*** Block opens ***
(* ===== verification/GcTake.v ===== *)
(** * Taking and freeing runs of blocks

    Loops over the tables and the words of one area, the run of blocks that
    [gc_alloc] takes, and the areas it may add for want of room. *)
From Stdlib Require Import ZifyBool.
From S2P Require Import Prelude.
From S2P Require Import CMem.
From S2P Require Import BitFields.
From S2P Require Import Gc.
From S2P Require Import GcCollect.
From S2P Require Import GcAlloc.
From S2P Require Import GcFacts.
From S2P Require Import GcMark.
From S2P Require Import GcSweep.
From S2P Require Import GcProps.
From S2P Require Import GcSearch.
Local Open Scope Z_scope.

(** ** Kinds *)

(** Only the kinds have changed, to [f]. *)
Record retable (a a' : area_t) (f : Z -> Z) : Prop := {
  rt_fields : a' = with_tables (tables a') a;
  rt_ok : area_ok a';
  rt_kind x : 0 <= x < n_blocks_of a -> kind_of a' x = f x;
  rt_rest j : (Z.to_nat (gc_alloc_table_byte_len a) <= j)%nat -> nth j (tables a') 0 = nth j (tables a) 0 }.

Lemma retable_refl a f : area_ok a -> (forall x, 0 <= x < n_blocks_of a -> kind_of a x = f x) -> retable a a f.
Proof. intros Ha Hf. split; [by destruct a|done|done|done]. Qed.

Lemma retable_set a b x : area_ok a -> 0 <= b < n_blocks_of a -> retable a (set_kind b x a) (fun y => if y =? b then x `mod` 4 else kind_of a y).
Proof.
  intros Ha Hb. split; [done|by apply set_kind_ok| |].
  - intros y Hy. apply kind_set_kind; [done|done|lia].
  - intros j Hj. rewrite set_kind_tables, decide_False; [done|]. intros [-> _]. unfold n_blocks_of, BLOCKS_PER_ATB in Hb.
    assert (b / 4 < gc_alloc_table_byte_len a) by (apply Z.div_lt_upper_bound; lia). assert (0 <= b / 4) by (apply Z.div_pos; lia). lia.
Qed.

Lemma retable_trans a a1 a2 f g : retable a a1 f -> retable a1 a2 g -> retable a a2 g.
Proof.
  intros [E1 _ _ R1] [E2 O2 K2 R2]. rewrite E1 in K2, R2. split; [by rewrite E2, E1|done|exact K2|].
  intros j Hj. by rewrite R2, R1.
Qed.

Lemma retable_ext a a' f g : retable a a' f -> (forall x, 0 <= x < n_blocks_of a -> f x = g x) -> retable a a' g.
Proof. intros [E O K R] Hfg. split; try done. intros x Hx. by rewrite K, Hfg. Qed.

Lemma retable_fields a a' f : retable a a' f -> n_blocks_of a' = n_blocks_of a /\ ftb_len a' = ftb_len a /\ ftb_offset a' = ftb_offset a /\ pool a' = pool a.
Proof. by intros [-> _ _ _]. Qed.

Lemma retable_flag a a' f b : retable a a' f -> area_ok a -> 0 <= b -> ftb_of a' b = ftb_of a b.
Proof.
  intros Hr Ha Hb. destruct (retable_fields _ _ _ Hr) as (_ & _ & Ho & _). unfold ftb_of. rewrite Ho, (rt_rest _ _ _ Hr); [done|].
  unfold ftb_offset, ALLOC_TABLE_GAP_BYTE. assert (0 <= b / 8) by (apply Z.div_pos; lia). pose proof (ao_len _ Ha). lia.
Qed.

(** A loop that sets the kinds of [m] blocks that satisfy [P]. *)
Lemma wp_set_kinds k x (P : Z -> Prop) (body : Z -> Mg unit) h a b m (Q : unit -> heap_t -> Prop) : x `mod` 4 = x ->
  (forall j s a' (Q : unit -> heap_t -> Prop), areas s !! k = Some a' -> area_ok a' -> 0 <= j < n_blocks_of a' -> P (kind_of a' j) ->
     Q tt (put_area k (set_kind j x a') s) -> wp (body j) s Q) ->
  areas h !! k = Some a -> area_ok a -> 0 <= b -> b + Z.of_nat m <= n_blocks_of a -> (forall i, b <= i < b + Z.of_nat m -> P (kind_of a i)) ->
  (forall a', retable a a' (fun i => if (b <=? i) && (i <? b + Z.of_nat m) then x else kind_of a i) -> Q tt (put_area k a' h)) ->
  wp (for_up m b body) h Q.
Proof.
  intros Hx Hbody Hk Ha Hb Hm HP HQ.
  apply (wp_for_up (fun j s => exists a', s = put_area k a' h /\ retable a a' (fun i => if (b <=? i) && (i <? j) then x else kind_of a i))).
  - exists a. split; [by rewrite put_area_id|]. apply retable_refl; [done|]. intros y Hy. by replace ((b <=? y) && (y <? b)) with false by lia.
  - intros j s Hj (a' & -> & Hr). destruct (retable_fields _ _ _ Hr) as (Hn & _).
    apply (Hbody j _ a'); [by apply put_area_lookup with a|apply Hr|lia| |].
    + rewrite (rt_kind _ _ _ Hr) by lia. replace ((b <=? j) && (j <? j)) with false by lia. apply HP. lia.
    + exists (set_kind j x a'). split; [by rewrite put_area_put|]. eapply retable_ext; [eapply retable_trans; [exact Hr|apply retable_set; [apply Hr|lia]]|].
      intros y Hy. cbn beta. rewrite Hx. destruct (Z.eqb_spec y j) as [->|Hne]; [by replace ((b <=? j) && (j <? j + 1)) with true by lia|].
      rewrite (rt_kind _ _ _ Hr) by lia. by replace (y <? j + 1) with (y <? j) by lia.
  - intros s (a' & -> & Hr). by apply HQ.
Qed.

(** ** Words *)

Definition with_range (p : list Z) (i n : Z) (f : Z -> Z) (p' : list Z) : Prop :=
  length p' = length p /\ forall j, 0 <= j < Z.of_nat (length p) -> nth (Z.to_nat j) p' 0 = if (i <=? j) && (j <? i + n) then f j else nth (Z.to_nat j) p 0.

Lemma with_pool_ok p a : area_ok a -> length p = length (pool a) -> area_ok (with_pool p a).
Proof. intros [? ? ? ? ? ? ? ?] Hl. split; try done. cbn. rewrite Hl. done. Qed.

Lemma with_range_insert p i j f p' : with_range p i (j - i) f p' -> i <= j < Z.of_nat (length p) -> 0 <= i ->
  with_range p i (j + 1 - i) f (<[Z.to_nat j := f j]> p').
Proof.
  intros [Hl Hp] Hj Hi. split; [by rewrite length_insert|]. intros x Hx. rewrite nth_lookup. destruct (Z.eq_dec x j) as [->|Hne].
  - rewrite list_lookup_insert_eq by lia. by replace ((i <=? j) && (j <? i + (j + 1 - i))) with true by lia.
  - rewrite list_lookup_insert_ne, <-nth_lookup, Hp by lia.
    by replace ((i <=? x) && (x <? i + (j + 1 - i))) with ((i <=? x) && (x <? i + (j - i))) by lia.
Qed.

Lemma with_range_refl p i f : with_range p i 0 f p.
Proof. split; [done|]. intros j Hj. by replace ((i <=? j) && (j <? i + 0)) with false by lia. Qed.

Lemma wp_zero_words h k a i m (Q : unit -> heap_t -> Prop) : areas h !! k = Some a -> 0 <= i -> i + Z.of_nat m <= Z.of_nat (length (pool a)) ->
  (forall p, with_range (pool a) i (Z.of_nat m) (fun _ => 0) p -> Q tt (put_area k (with_pool p a) h)) ->
  wp (for_up m i (fun j => set_word k j 0)) h Q.
Proof.
  intros Hk Hi Hm HQ.
  apply (wp_for_up (fun j s => exists p, s = put_area k (with_pool p a) h /\ with_range (pool a) i (j - i) (fun _ => 0) p)).
  - exists (pool a). split; [rewrite put_area_id; [done|by destruct a]|]. rewrite Z.sub_diag. apply with_range_refl.
  - intros j s Hj (p & -> & Hp). pose proof (proj1 Hp) as Hl.
    apply (wp_set_word _ k (with_pool p a)); [by apply put_area_lookup with a|cbn; lia|]. rewrite put_area_put.
    exists (<[Z.to_nat j := 0]> p). split; [done|]. by apply (with_range_insert _ _ _ (fun _ => 0)); [|lia|].
  - intros s (p & -> & Hp). apply HQ. by replace (i + Z.of_nat m - i) with (Z.of_nat m) in Hp by lia.
Qed.

(** ** Finaliser flags *)

Lemma set_bit_byte v j i : is_byte v -> 0 <= j < 8 -> 0 <= i -> Z.testbit (u8 (Z.lor v (Z.shiftl 1 j))) i = Z.testbit v i || (i =? j).
Proof.
  intros Hv Hj Hi. rewrite u8_bits, Z.lor_spec, Z.shiftl_1_l, Z.pow2_bits_eqb by lia. rewrite (Z.eqb_sym j i).
  destruct (Z.ltb_spec i 8); [done|]. rewrite byte_bits by done. cbn. lia.
Qed.

Definition ftb_set (b : Z) (a : area_t) : area_t :=
  let i := Z.to_nat (ftb_offset a (b / 8)) in with_tables (<[i := u8 (Z.lor (nth i (tables a) 0) (Z.shiftl 1 (Z.land b 7)))]> (tables a)) a.

(** Setting or clearing a flag leaves the allocation table as it is. *)
Lemma ftb_write_ok a b v : area_ok a -> 0 <= b < 8 * ftb_len a -> is_byte v -> area_ok (with_tables (<[Z.to_nat (ftb_offset a (b / 8)) := v]> (tables a)) a).
Proof.
  intros Ha Hb Hv. destruct (ftb_byte a b Ha Hb) as (Hoff & Hl & Hby). destruct Ha as [H1 H2 H3 H4 H5 H6 H7 H8]. split; try done.
  - cbn. by rewrite length_insert.
  - cbn. by apply Forall_insert.
  - cbn. rewrite nth_lookup, list_lookup_insert_ne, <-nth_lookup; [done|]. unfold ftb_offset, ALLOC_TABLE_GAP_BYTE.
    assert (0 <= b / 8) by (apply Z.div_pos; lia). lia.
Qed.

Lemma ftb_write_kind a b v x : area_ok a -> 0 <= b -> 0 <= x <= n_blocks_of a ->
  kind_of (with_tables (<[Z.to_nat (ftb_offset a (b / 8)) := v]> (tables a)) a) x = kind_of a x.
Proof.
  intros Ha Hb Hx. unfold kind_of. cbn. rewrite nth_lookup, list_lookup_insert_ne, <-nth_lookup; [done|].
  unfold ftb_offset, ALLOC_TABLE_GAP_BYTE. assert (0 <= b / 8) by (apply Z.div_pos; lia). pose proof (atb_index a x Ha Hx). lia.
Qed.

Lemma ftb_set_of a b b' : area_ok a -> 0 <= b < 8 * ftb_len a -> 0 <= b' -> ftb_of (ftb_set b a) b' = ftb_of a b' || (b' =? b).
Proof.
  intros Ha Hb Hb'. destruct (ftb_byte a b Ha Hb) as (Hoff & Hl & Hby). pose proof (ao_len _ Ha) as Hlen. unfold ftb_of at 1.
  change (ftb_offset (ftb_set b a)) with (ftb_offset a). cbn [tables ftb_set with_tables]. rewrite nth_lookup.
  assert (0 <= b / 8 /\ 0 <= b' / 8) as [Hd Hd'] by (split; apply Z.div_pos; lia).
  pose proof (Z.div_mod b 8 ltac:(done)) as E1. pose proof (Z.div_mod b' 8 ltac:(done)) as E2.
  pose proof (Z.mod_pos_bound b 8 ltac:(done)). pose proof (Z.mod_pos_bound b' 8 ltac:(done)).
  change (Z.land b 7) with (Z.land b (2 ^ 3 - 1)). rewrite land_pow2_mask by done. change (2 ^ 3) with 8.
  destruct (Z.eq_dec (b' / 8) (b / 8)) as [He|Hne].
  - rewrite He, list_lookup_insert_eq by (by eapply lookup_lt_Some). cbn [default from_option id]. rewrite set_bit_byte by (done || lia).
    unfold ftb_of. rewrite He. f_equal. lia.
  - rewrite list_lookup_insert_ne by (unfold ftb_offset, ALLOC_TABLE_GAP_BYTE in *; lia). rewrite <-nth_lookup.
    rewrite (proj2 (Z.eqb_neq b' b)) by (intros ->; lia). by rewrite orb_false_r.
Qed.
*** Block closes ***
*Task directions:* Please return, exactly as written, the line containing "rewrite (proj2 (Z.eqb_neq" and every line after it through the end of the records above, and nothing else.

*Exercise output:*
    rewrite (proj2 (Z.eqb_neq b' b)) by (intros ->; lia). by rewrite orb_false_r.
Qed.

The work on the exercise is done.